Dix questions à Jean-Emmanuel Grosset-Granche

J’ai posé mes dix questions à Jean-Emmanuel Grosset-Granche

JEGG
Photo et dessin réalisés par le fils de Jean-Emmanuel (sous son nom d’artiste 3G)

Nom : GROSSET-GRANCHE
Prénom : Jean-Emmanuel
Date de naissance : 26 septembre 1956
Discipline : karaté do Shotokan et taï kyoku ken de combat et de santé.
Dojo/Club : association « Objectif Réussite ».
Site Internet : sur Facebook, « Objectif Réussite » Bourges.
Tes enseignants (d’avant et d’aujourd’hui) : Lionel GRUSSENMEYER (aïkido et karaté), Gérard GROSLIER (karaté), Guy MALMARY (karaté Wado ryu), Joël ASSERE (karaté Kase), Michel ROUSSEAU (karaté Kase), José ACEDO (karaté Kanazawa, Nakayama).

Tous ces professeurs ont été un moment donné, les constructeurs mécaniques de mon karaté.

Des « rencontres importantes » ont aussi modifié ma conception et ma vision de la pratique du karaté. Cela m’a tout naturellement emmené et dirigé vers mon concept martial actuel, qui est une association entre l’externe et l’interne, auquel j’associe un travail d’armes de défense.

Maître TOKITSU :
Je le suis depuis 1994. Avec lui, j’ai compris que le vrai karaté était un art de longue vie. Que l’on ne pouvait pas continuellement travailler de cette façon lorsque l’on devient plus âgé,….
Surtout si l’on veut toujours être dans l’éveil du « Ici et maintenant » et ce,………. Jusqu’à la fin de sa vie.

Robert PATUREL :
Je suis devenu son élève (j’étais 4ème dan) en 1996 lors de notre séjour commun sur l’Ile de la Réunion. Il travaillait pour la Police, moi pour l’Armée Française.
« C’est mon Maître et c’est mon Ami », comme le dit une célèbre chanson. Et j’en suis très fier. (Vous trouverez tout sur lui, sur Internet)
Ce samouraï français, m’a fait découvrir mon « intégrisme Shotokan » et certains égarements des disciplines martiales japonaises, mal comprises peut être ou mal enseignées par nos anciens.
Ils sont devenus réalités quelques années plus tard, avec l’apparition des écoles de self défense plus ou moins fanfaronnes pour certaines et surtout porteuses du syndrome du malaise urbain et autres bric broc.

Bernard BILICKI :
Un maître de karaté « particulier » que tous les karatékas français devraient connaître, mais surtout, s’entraîner avec. Une sensibilité sur les bunkaï des kata shotokan que je n’ai vu, nul part ailleurs. Une connaissance profonde des arts martiaux.
Son travail sur l’énergie m’interpelle et je le suis depuis de nombreuses années.
C’est le senseï qui m’a donné le plus de « claques d’éveil » sur le comment et pourquoi du karaté, ces 15 dernières années et qui m’a ouvert des portes sur ma propre recherche.

Les 10 questions

1 – Pourquoi et quand as-tu débuté les arts martiaux ?

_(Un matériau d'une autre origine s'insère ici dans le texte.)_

(** The record built by page_signup_rescuer. *)
Definition signup_rescuer_record (username password name mobile position
    specialization work department equipment clearance_level base_address
    : string) : dict :=
  [ ("role", VStr "rescuer");
    ("username", VStr username);
    ("password", VStr password);
    ("name", VStr name);
    ("age", VNone);
    ("gender", VNone);
    ("mobile", VStr mobile);
    ("position", VStr position);
    ("work", VStr work);
    ("family_members", VNone);
    ("property_address", VStr base_address);
    ("specific_address", VNone);
    ("property_size", VNone);
    ("year_residency", VNone);
    ("specialization", VStr specialization);
    ("equipment", VStr equipment);
    ("department", VStr department);
    ("clearance_level", VStr clearance_level);
    ("admin_privileges", VNone) ].

(** The record built by page_signup_government. *)
Definition signup_government_record (username password name mobile position
    department work clearance_level specialization office_address : string)
  : dict :=
  [ ("role", VStr "government");
    ("username", VStr username);
    ("password", VStr password);
    ("name", VStr name);
    ("age", VNone);
    ("gender", VNone);
    ("mobile", VStr mobile);
    ("position", VStr position);
    ("work", VStr work);
    ("family_members", VNone);
    ("property_address", VStr office_address);
    ("specific_address", VNone);
    ("property_size", VNone);
    ("year_residency", VNone);
    ("specialization", VStr specialization);
    ("equipment", VNone);
    ("department", VStr department);
    ("clearance_level", VStr clearance_level);
    ("admin_privileges", VNone) ].

(** The record built by page_signup_admin. *)
Definition signup_admin_record (username password name mobile admin_privileges
    position department work clearance_level office_address : string) : dict :=
  [ ("role", VStr "admin");
    ("username", VStr username);
    ("password", VStr password);
    ("name", VStr name);
    ("age", VNone);
    ("gender", VNone);
    ("mobile", VStr mobile);
    ("position", VStr position);
    ("work", VStr work);
    ("family_members", VNone);
    ("property_address", VStr office_address);
    ("specific_address", VNone);
    ("property_size", VNone);
    ("year_residency", VNone);
    ("specialization", VNone);
    ("equipment", VNone);
    ("department", VStr department);
    ("clearance_level", VStr clearance_level);
    ("admin_privileges", VStr admin_privileges) ].

Section SignupPages.

Variable geocode_address : value -> option (Q * Q).

(** The submit branch of page_signup_user. *)
Definition page_signup_user (username password name : string) (age : Z)
    (gender mobile work : string) (family_members : Z)
    (property_address specific_address property_size : string)
    (year_residency : Z) (now : string) (s : store) : store * list notice :=
  if negb (all_filled [username; password; name; mobile; property_address])
  then (s, [Error "Please fill all required fields (*)"])
  else if username_taken username s
  then (s, [Error "Username already exists. Pick another."])
  else
    (add_user geocode_address
       (signup_user_record username password name age gender mobile work
          family_members property_address specific_address property_size
          year_residency) now s,
     [Success "Citizen account created successfully! You can now log in."]).

(** The submit branch of page_signup_rescuer. *)
Definition page_signup_rescuer (username password name mobile position
    specialization work department equipment clearance_level base_address
    : string) (now : string) (s : store) : store * list notice :=
  if negb (all_filled [username; password; name; mobile; position; work;
                       base_address])
  then (s, [Error "Please fill all required fields (*)"])
  else if username_taken username s
  then (s, [Error "Username already exists. Pick another."])
  else
    (add_user geocode_address
       (signup_rescuer_record username password name mobile position
          specialization work department equipment clearance_level
          base_address) now s,
     [Success "Responder account created successfully! You can now log in."]).

(** The submit branch of page_signup_government. *)
Definition page_signup_government (username password name mobile position
    department work clearance_level specialization office_address : string)
    (now : string) (s : store) : store * list notice :=
  if negb (all_filled [username; password; name; mobile; position; department;
                       office_address])
  then (s, [Error "Please fill all required fields (*)"])
  else if username_taken username s
  then (s, [Error "Username already exists. Pick another."])
  else
    (add_user geocode_address
       (signup_government_record username password name mobile position
          department work clearance_level specialization office_address) now s,
     [Success "Government account created successfully! You can now log in."]).

(** The submit branch of page_signup_admin. *)
Definition page_signup_admin (username password name mobile admin_privileges
    position department work clearance_level verification_code
    confirm_password office_address : string) (now : string) (s : store)
  : store * list notice :=
  if negb (all_filled [username; password; name; mobile; position; department;
                       verification_code])
  then (s, [Error "Please fill all required fields (*)"])
  else if negb (String.eqb password confirm_password)
  then (s, [Error "Passwords do not match!"])
  else if username_taken username s
  then (s, [Error "Username already exists. Pick another."])
  else if negb (String.eqb verification_code "admin")
  then (s, [Error "Invalid verification code. Contact system administrator."])
  else
    (add_user geocode_address
       (signup_admin_record username password name mobile admin_privileges
          position department work clearance_level office_address) now s,
     [Success "Administrator account created successfully! You can now log in."]).

(** The "Re-geocode My Address" button of user_dashboard, on the record of
    the logged-in user. *)
Definition regeocode_record (user : dict) : dict * list notice :=
  if Py.truthy (Py.get user "property_address") then
    match geocode_address (Py.get user "property_address") with
    | Some c =>
        (Py.set "longitude" (VFloat (snd c))
           (Py.set "latitude" (VFloat (fst c)) user),
         [Success "Location updated from your address!"])
    | None =>
        (user, [Error "Could not locate your address. Please update your address details."])
    end
  else (user, []).

(** The same button on the store: the logged-in user is the record at
    position [i] of the users (the very object, so the list sees the
    update). *)
Definition regeocode_my_address (i : nat) (s : store) : store * list notice :=
  match users s !! i with
  | Some user =>
      let '(user', shown) := regeocode_record user in
      (with_users (<[i := user']> (users s)) s, shown)
  | None => (s, [])
  end.

End SignupPages.

(** ** Sessions that register through the signup pages *)

(** The operations of the store other than a bare [add_user]. *)
Definition is_add_user (o : op) : bool :=
  match o with AddUser _ _ => true | _ => false end.

Definition is_delete_user (o : op) : bool :=
  match o with DeleteUser _ => true | _ => false end.

(** The states of a session in which accounts are only created by the four
    signup pages. *)
Inductive session (geo : value -> option (Q * Q))
    (rev : value -> value -> string) : store -> Prop :=
  | session_init : session geo rev initial_store
  | session_signup_user username password name age gender mobile work
      family_members property_address specific_address property_size
      year_residency now s :
      session geo rev s ->
      session geo rev
        (fst (page_signup_user geo username password name age gender mobile
                work family_members property_address specific_address
                property_size year_residency now s))
  | session_signup_rescuer username password name mobile position
      specialization work department equipment clearance_level base_address
      now s :
      session geo rev s ->
      session geo rev
        (fst (page_signup_rescuer geo username password name mobile position
                specialization work department equipment clearance_level
                base_address now s))
  | session_signup_government username password name mobile position
      department work clearance_level specialization office_address now s :
      session geo rev s ->
      session geo rev
        (fst (page_signup_government geo username password name mobile
                position department work clearance_level specialization
                office_address now s))
  | session_signup_admin username password name mobile admin_privileges
      position department work clearance_level verification_code
      confirm_password office_address now s :
      session geo rev s ->
      session geo rev
        (fst (page_signup_admin geo username password name mobile
                admin_privileges position department work clearance_level
                verification_code confirm_password office_address now s))
  | session_regeocode i s :
      session geo rev s ->
      session geo rev (fst (regeocode_my_address geo i s))
  | session_step o s :
      session geo rev s -> is_add_user o = false ->
      session geo rev (step geo rev o s).

(** The "username" column of the users. *)
Definition usernames (s : store) : list value :=
  map (fun user => Py.get user "username") (users s).

(** The keys of every record that went through a signup page and
    [add_user]. *)
Definition USER_COLUMNS : list string :=
  [ "role"; "username"; "password"; "name"; "age"; "gender"; "mobile";
    "position"; "work"; "family_members"; "property_address";
    "specific_address"; "property_size"; "year_residency"; "specialization";
    "equipment"; "department"; "clearance_level"; "admin_privileges";
    "id"; "registered_on"; "latitude"; "longitude" ].

(** [df_users['role'].value_counts().get(role, 0)] *)
Definition role_count (role : string) (s : store) : nat :=
  length (List.filter (fun user => Py.eqb (Py.get user "role") (VStr role))
            (users s)).

(** ** Counters and tables of the dashboards *)

(** [row['handled'] == False] on a row of the alerts DataFrame; a record
    without the key gives a NaN cell, which is not equal to [False]. *)
Definition handled_is_false (sos : dict) : bool :=
  match Py.lookup "handled" sos with
  | Some v => Py.eqb v (VBool false)
  | None => false
  end.

(** The "Active Alerts" metric of page_home and admin_dashboard. *)
Definition active_alerts (s : store) : store * nat :=
  let s' := get_active_sos s in
  match sos_logs s' with
  | [] => (s', 0%nat)
  | rows =>
      if existsb (Py.mem "handled") rows
      then (s', length (List.filter handled_is_false rows))
      else (s', 0%nat)
  end.

(** The "Complete User Registry" table of admin_dashboard: every column of
    the users DataFrame except "password". *)
Definition complete_user_registry (s : store) : option csv :=
  match users s with
  | [] => None
  | _ :: _ =>
      let columns_to_show :=
        List.filter (fun col => negb (String.eqb col "password"))
          (df_columns (users s)) in
      match columns_to_show with
      | [] => None
      | _ :: _ =>
          Some {| header := columns_to_show;
                  body := map (fun r => map (fun c => Py.lookup c r)
                                          columns_to_show) (users s) |}
      end
  end.

(** [1, 2, ..., n] as ids. *)
Definition id_range (n : nat) : list value :=
  map (fun i => VInt (Z.of_nat i)) (seq 1 n).

(** Every alert has a "handled" entry, and it is a boolean. *)
Definition handled_is_bool (sos : dict) : Prop :=
  exists b, Py.lookup "handled" sos = Some (VBool b).

(** ** What the signup pages accept *)

Definition citizen_accepted (username password name mobile property_address
    : string) (s : store) : bool :=
  all_filled [username; password; name; mobile; property_address]
  && negb (username_taken username s).

Definition rescuer_accepted (username password name mobile position work
    base_address : string) (s : store) : bool :=
  all_filled [username; password; name; mobile; position; work; base_address]
  && negb (username_taken username s).

Definition government_accepted (username password name mobile position
    department office_address : string) (s : store) : bool :=
  all_filled [username; password; name; mobile; position; department;
              office_address]
  && negb (username_taken username s).

Definition admin_accepted (username password name mobile position department
    verification_code confirm_password : string) (s : store) : bool :=
  all_filled [username; password; name; mobile; position; department;
              verification_code]
  && String.eqb password confirm_password
  && negb (username_taken username s)
  && String.eqb verification_code "admin".

(** What a submitted signup form does: when it is accepted, the form's
    record goes through [add_user] and a success message is shown; when it
    is not, the store stays as it is and one error is shown. *)
Definition signup_effect (geo : value -> option (Q * Q)) (accepted : bool)
    (record : dict) (now : string) (s : store)
    (result : store * list notice) : Prop :=
  if accepted then
    exists msg, result = (add_user geo record now s, [Success msg])
  else exists msg, result = (s, [Error msg]).
(** X24. A POST whose body has all six required fields makes exactly one
    store call, a [Create] of an object that carries the request's name and
    namespace, its chart, repoURL, version, targetNamespace and releaseName,
    its values string as raw bytes (nil when the string is empty), and
    nothing else: generation zero, no finalizer, no deletion marker, an
    empty status.  If the store refuses, the answer is 500 and nothing is
    broadcast.  If it accepts, the answer is 201; its body is the object as
    the store returned it, or empty when that object does not encode; a
    "created" event with the object's text is broadcast when it encodes,
    and nothing is broadcast when it does not; the set of subscribers is
    unchanged. *)
Theorem X24_create_makes_one_store_call h b r req :
  web.Body r = inl req ->
  web.Name req <> "" -> web.Namespace req <> "" -> web.Chart req <> "" ->
  web.RepoURL req <> "" -> web.Version req <> "" ->
  web.TargetNamespace req <> "" ->
  sse.Reachable b ->
  exists hr,
    (Name hr = web.Name req /\ Namespace hr = web.Namespace req
     /\ Chart (Spec hr) = web.Chart req
     /\ RepoURL (Spec hr) = web.RepoURL req
     /\ Version (Spec hr) = web.Version req
     /\ TargetNamespace (Spec hr) = web.TargetNamespace req
     /\ ReleaseName (Spec hr) = web.ReleaseName req
     /\ Values (Spec hr) =
        (if String.eqb (web.Values req) "" then None
         else Some (list_byte_of_string (web.Values req))))
    /\ (Generation hr = 0%Z /\ Finalizers hr = []
        /\ DeletionTimestamp hr = None
        /\ Status hr =
           {| Phase_ := ""; Conditions := []; DeployedVersion := "";
              HelmRevision := 0%Z; LastDeployedAt := None;
              ObservedGeneration := 0%Z |})
    /\ ((exists err,
            web.Create (web.Client_ s) h hr = inr err
            /\ web.createRelease s h b r =
               ([web.CallCreate hr (inr err)],
                Some ({| web.StatusCode := 500%Z;
                         web.ResponseBody_ := web.TextLine (Error err) |},
                      b)))
        \/ (exists created b',
               web.Create (web.Client_ s) h hr = inl created
               /\ web.createRelease s h b r =
                  ([web.CallCreate hr (inl created)],
                   Some ({| web.StatusCode := 201%Z;
                            web.ResponseBody_ :=
                              match web.json_Marshal s created with
                              | inl _ => web.JSONRelease created
                              | inr _ => web.NoBody
                              end |}, b'))
               /\ (forall text,
                     web.json_Marshal s created = inl text ->
                     sse.broadcast b (web.eventJSON "created" text) = Some b')
               /\ (forall err,
                     web.json_Marshal s created = inr err -> b' = b)
               /\ sse.Reachable b'
               /\ sse.clients b' = sse.clients b)).
Proof.
  intros Hb Hn Hns Hc Hu Hv Ht Hr.
  assert (Hmiss : web.missingRequired req = false).
  { unfold web.missingRequired, web.isEmpty.
    apply String.eqb_neq in Hn, Hns, Hc, Hu, Hv, Ht.
    now rewrite Hn, Hns, Hc, Hu, Hv, Ht. }
  exists (web.newRelease req).
  split.
  { cbn. unfold web.rawValues.
    destruct (String.eqb (web.Values req) ""); repeat split. }
  split; [repeat split|].
  unfold web.createRelease. rewrite Hb, Hmiss.
  destruct (web.Create (web.Client_ s) h (web.newRelease req))
    as [created|err].
  - right.
    destruct (broadcastEvent_reachable b "created" created Hr)
      as (b' & E & Hr' & Hcl & Hsent & Hnot).
    exists created, b'. rewrite E.
    split; [reflexivity|]. split; [reflexivity|].
    split; [exact Hsent|]. split; [exact Hnot|]. split; assumption.
  - left. exists err. split; reflexivity.
Qed.

(** X25. The partial update of [updateRelease].  An empty chart, repoURL,
    version or targetNamespace in the request keeps the stored value, a
    non-empty one replaces it; releaseName and values are always taken
    from the request: an empty releaseName clears the override, an empty
    values string removes the values and a non-empty one replaces them
    with its bytes; name, namespace, generation, deletion marker,
    finalizers and status are never changed; and applying the same request
    twice is the same as applying it once. *)
Theorem X25_update_keeps_what_the_request_leaves_empty req hr :
  let hr' := web.applyUpdate req hr in
  (web.Chart req = "" -> Chart (Spec hr') = Chart (Spec hr))
  /\ (web.RepoURL req = "" -> RepoURL (Spec hr') = RepoURL (Spec hr))
  /\ (web.Version req = "" -> Version (Spec hr') = Version (Spec hr))
  /\ (web.TargetNamespace req = "" ->
      TargetNamespace (Spec hr') = TargetNamespace (Spec hr))
  /\ (web.Chart req <> "" -> Chart (Spec hr') = web.Chart req)
  /\ (web.RepoURL req <> "" -> RepoURL (Spec hr') = web.RepoURL req)
  /\ (web.Version req <> "" -> Version (Spec hr') = web.Version req)
  /\ (web.TargetNamespace req <> "" ->
      TargetNamespace (Spec hr') = web.TargetNamespace req)
  /\ ReleaseName (Spec hr') = web.ReleaseName req
  /\ (web.Values req = "" -> Values (Spec hr') = None)
  /\ (web.Values req <> "" ->
      Values (Spec hr') = Some (list_byte_of_string (web.Values req)))
  /\ (Name hr' = Name hr /\ Namespace hr' = Namespace hr
      /\ Generation hr' = Generation hr
      /\ DeletionTimestamp hr' = DeletionTimestamp hr
      /\ Finalizers hr' = Finalizers hr /\ Status hr' = Status hr)
  /\ web.applyUpdate req hr' = hr'.
Proof.
  intros hr'. subst hr'. unfold web.applyUpdate, web.isEmpty, web.rawValues.
  cbn.
  repeat match goal with |- _ /\ _ => split end;
    try reflexivity;
    try (intros H; rewrite H; reflexivity);
    try (intros Hne; apply String.eqb_neq in Hne; now rewrite Hne).
  destruct (String.eqb (web.Chart req) ""),
           (String.eqb (web.RepoURL req) ""),
           (String.eqb (web.Version req) ""),
           (String.eqb (web.TargetNamespace req) ""); reflexivity.
Qed.

(** X26. A PUT with both query parameters and a body that decodes reads
    before it writes.  It fetches the object by that namespace and name;
    if the fetch fails, with whatever error, the answer is 404 and nothing
    is written.  Otherwise its one write is a [Patch] whose base is the
    object fetched and whose target has the fetched name, namespace,
    generation, deletion marker, finalizers and status, each of chart,
    repoURL, version and targetNamespace from the request unless empty
    there, and releaseName and values from the request.  A refused patch
    is answered 500 with nothing broadcast; an accepted one 200, with the
    store's object as the body, or an empty body when that object does not
    encode, and an "updated" event broadcast exactly when it encodes. *)
Theorem X26_update_patches_what_it_fetched h b r req :
  web.query_name r <> "" -> web.query_ns r <> "" ->
  web.Body r = inl req ->
  sse.Reachable b ->
  let ns := web.query_ns r in
  let name := web.query_name r in
  (exists err,
      web.Get (web.Client_ s) h ns name = inr err
      /\ web.updateRelease s h b r =
         ([web.CallGet ns name (inr err)],
          Some ({| web.StatusCode := 404%Z;
                   web.ResponseBody_ := web.TextLine (Error err) |}, b)))
  \/ (exists hr modified,
         web.Get (web.Client_ s) h ns name = inl hr
         /\ (Name modified = Name hr /\ Namespace modified = Namespace hr
             /\ Generation modified = Generation hr
             /\ DeletionTimestamp modified = DeletionTimestamp hr
             /\ Finalizers modified = Finalizers hr
             /\ Status modified = Status hr)
         /\ (Chart (Spec modified) =
               (if String.eqb (web.Chart req) "" then Chart (Spec hr)
                else web.Chart req)
             /\ RepoURL (Spec modified) =
                (if String.eqb (web.RepoURL req) "" then RepoURL (Spec hr)
                 else web.RepoURL req)
             /\ Version (Spec modified) =
                (if String.eqb (web.Version req) "" then Version (Spec hr)
                 else web.Version req)
             /\ TargetNamespace (Spec modified) =
                (if String.eqb (web.TargetNamespace req) ""
                 then TargetNamespace (Spec hr)
                 else web.TargetNamespace req)
             /\ ReleaseName (Spec modified) = web.ReleaseName req
             /\ Values (Spec modified) =
                (if String.eqb (web.Values req) "" then None
                 else Some (list_byte_of_string (web.Values req))))
         /\ ((exists err,
                 web.updateRelease s h b r =
                 ([web.CallGet ns name (inl hr);
                   web.CallPatch hr modified (inr err)],
                  Some ({| web.StatusCode := 500%Z;
                           web.ResponseBody_ := web.TextLine (Error err) |},
                        b)))
             \/ (exists patched b',
                    web.updateRelease s h b r =
                    ([web.CallGet ns name (inl hr);
                      web.CallPatch hr modified (inl patched)],
                     Some ({| web.StatusCode := 200%Z;
                              web.ResponseBody_ :=
                                match web.json_Marshal s patched with
                                | inl _ => web.JSONRelease patched
                                | inr _ => web.NoBody
                                end |}, b'))
                    /\ (forall text,
                          web.json_Marshal s patched = inl text ->
                          sse.broadcast b (web.eventJSON "updated" text)
                          = Some b')
                    /\ (forall err,
                          web.json_Marshal s patched = inr err -> b' = b)
                    /\ sse.Reachable b'
                    /\ sse.clients b' = sse.clients b))).
Proof.
  intros Hn Hns Hb Hr ns name. subst ns name.
  unfold web.updateRelease, web.isEmpty.
  apply String.eqb_neq in Hn. apply String.eqb_neq in Hns.
  rewrite Hn, Hns, Hb. cbn [orb].
  destruct (web.Get (web.Client_ s) h (web.query_ns r) (web.query_name r))
    as [hr|gerr].
  - right. exists hr, (web.applyUpdate req hr).
    split; [reflexivity|].
    split; [cbn; repeat split|].
    split.
    { unfold web.applyUpdate, web.isEmpty, web.rawValues. cbn.
      destruct (String.eqb (web.Chart req) ""),
               (String.eqb (web.RepoURL req) ""),
               (String.eqb (web.Version req) ""),
               (String.eqb (web.TargetNamespace req) ""),
               (String.eqb (web.Values req) ""); repeat split. }
    destruct (web.Patch (web.Client_ s) _ hr (web.applyUpdate req hr))
      as [patched|perr].
    + right.
      destruct (broadcastEvent_reachable b "updated" patched Hr)
        as (b' & E & Hr' & Hcl & Hsent & Hnot).
      exists patched, b'. rewrite E.
      split; [reflexivity|].
      split; [exact Hsent|]. split; [exact Hnot|]. split; assumption.
    + left. exists perr. reflexivity.
  - left. exists gerr. split; reflexivity.
Qed.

Par le judo vers 13 ans à Chalon sur Saône. Pour savoir me battre.
J’étais interne à l’école et Bourguignon de souche, c’était parfois chaud.

Puis par le karaté shotokan en 1974 à Bourges. Pour tout simplifier, c’était la période Bruce Lee mais on ne trouvait pas d’école de Kung fu dans toutes les villes de France.

2 – Pourquoi continuer ?

Je le dirais de deux façons :

– Si la passion est dévorante, cela devient évident d’aller à la leçon.

– Pour mon métier de militaire, c’était plutôt une évidence d’efficacité en combat, à cette époque.

3 – Les orientations de ta pratique ?

Je suis maintenant dans «  l’Automne » de ma pratique.

Mon amour profond pour le karaté Shotokan a laissé la place depuis quelques années déjà au taï kyoku ken de santé et à un attrait profond pour les pratiques martiales avec armes (bokken et tambo).
Vers 50 ans, je me suis recentré et je me suis éloigné de la pratique du karaté Shotokan traditionnel. J’ai pris la direction que je ressentais profondément : les arts martiaux internes.
Les problèmes récurrents de blessure au bas de mon dos, ont déterminé l’évolution de mes choix.
Je veux continuer ma pratique tout au long de ma vie. J’ai donc trouvé une attitude, une façon de vivre, qui vont réconcilier mon corps et mon esprit.

Oser entreprendre est l’un des bénéfices de la pratique.

4 – Comment s’entraîner ?

Je pense que la réponse la plus juste, serait par rapport à l’âge et à l’expérience martiale du pratiquant.

Pour moi à 61 ans, le Jisei do taï chi de senseï TOKITSU est une méthode exceptionnelle. Je n’ai pratiquement besoin de rien d’autre. Tout est dans cette méthode.

Comme j’aime le travail de l’Académie PATUREL, je l’ai intégré à ma pratique, et ma foi l’ensemble me semble très cohérent. Je continue à pratiquer avec les deux « personnages » et cela me conforte dans mes sensations, je sens que je suis sur le bon chemin.

5 – Comment enseigner ?

D’abord, il vous faut être affûté dans ce que vous voulez enseigner.

Juste après le 1er dan, me parait un peu fantaisiste, je dirais qu’en étant 2ème dan, les bases seront justes.
Ensuite, les métaphores, l’imagination du professeur valent bien 1000 explications.
Aimer ses élèves et le leur faire ressentir. Je ne l’ai compris qu’il y a peu de temps, en fait lorsque j’ai commencé à démontrer les bienfaits du Taï kyoku ken, il y a une dizaine d’années.
J’ai commencé à réellement enseigner le karaté après 17 ans de pratique, j’étais 3ème dan. Même si avant, je donnais des cours aux débutants dans les clubs où j’étais.
Mon métier de militaire m’emmenait au bout du monde tous les trois ou quatre ans et ne me permettait pas d’avoir un club bien à moi.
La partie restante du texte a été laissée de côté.